The Thanatonauts
book — France — 1994

Actually I read this book as the last of the "Thanatonauts" trilogy, but it somehow has happened that I write about it first in my factoid, which seems to be very logical. Michen Penson is a young man who works as a doctor and who has experienced coma when he was a child. His friend Raul Razobraque is a young man who works as a biologist and who`s father was writing a book about death until he commited suicide. Together Michel and Raul try to find out what`s death really all about (so in some ways this is similar to "The meaning of life"). What they find out is that after death (or in case of falling into a special kind of coma) soul of a person leaves the body and starts a journey to heaven. So they want to learn more about this journey. When the French president nearly dies and experiences such a state he hires Raul to become the explorer of the unknown continent of the dead that happens to be if not 100% material than at least reachable before returing back.
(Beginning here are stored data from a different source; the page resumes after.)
(** C37: What is written is read back: the key of a field gives its tag and wire type, and
    what follows gives the 64-bit value, or the bytes as a stream of their own, and the stream
    after the field; skipping the field instead leads to the same place. *)
Theorem wire_round_trip tag n b s : 0 ≤ tag < 2 ^ 29 → is_u64 n → Z.of_nat (length b) < 2 ^ 32 →
  pb_decode_tag (wire_varint tag n ++ s) = Some (tag, PB_WT_VARINT, enc_varint n ++ s) ∧
  pb_decode_varint (enc_varint n ++ s) = Some (n, s) ∧
  pb_skip_field PB_WT_VARINT (enc_varint n ++ s) = Some s ∧
  pb_decode_tag (wire_bytes tag b ++ s) =
    Some (tag, PB_WT_STRING, enc_varint (Z.of_nat (length b)) ++ b ++ s) ∧
  pb_make_string_substream (enc_varint (Z.of_nat (length b)) ++ b ++ s) = Some (b, s) ∧
  pb_skip_field PB_WT_STRING (enc_varint (Z.of_nat (length b)) ++ b ++ s) = Some s.
Proof.
  intros Ht Hn Hb. unfold wire_varint, wire_bytes. rewrite <- !app_assoc.
  rewrite !pb_decode_tag_enc, pb_decode_varint_enc by done.
  split_and!; [done|done|by apply skip_varint_field|done|by apply pb_make_string_substream_enc
  |by apply skip_bytes_field].
Qed.
Lemma wire_round_trip_witness :
  pb_decode_varint (enc_varint 300 ++ [7]) = Some (300, [7]) ∧
  pb_make_string_substream (enc_varint 2 ++ [1; 2] ++ [7]) = Some ([1; 2], [7]).
Proof.
  destruct (wire_round_trip 5 300 [1; 2] [7] ltac:(done) ltac:(done) ltac:(done))
    as (_ & E1 & _ & _ & E2 & _). split; [exact E1|exact E2].
Defined.

(** ** Values

    Of a record field the label and the value; of a value its oneof. *)

Definition wire_field (label : string) (value : bytes) : bytes :=
  wire_bytes 2 (wire_string 1 label ++ wire_bytes 2 value).
Definition wire_party (p : string) : bytes := wire_string VALUE_PARTY_TAG p.
Definition wire_numeric (n : string) : bytes := wire_string VALUE_NUMERIC_TAG n.
Definition wire_record (fields : bytes) : bytes := wire_bytes VALUE_RECORD_TAG fields.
In order to pass the seven heavens Michel and Raul (but mostly people working for them, for they themselves don`t go into death before the last pages of the book) have to join forces with all religions for monks can also go to heaven and come back, fight a war in the land of the dead and rescue Michel`s dying wife. This all is "enriched" by adding some facts about what different religions have been saying about death. In short, the book was quite exciting to read, yet it wasn`t a great book. I believe that Werber achieved his best with the second book of the series - "The Empire of the Angels" while here he aims too much for action scenes. His characters are okay, yet they don`t get too much development and even the central character isn`t really consistent. The storytelling also has a few lapses - having too much repetition of moments like "thautonautics was on the rise" and "thautonautics wasn`t too popular then" (such sentences appear periodically and way too often). I also don`t like Werber messing too much around with all religions. Still the book ain`t bad it could be better.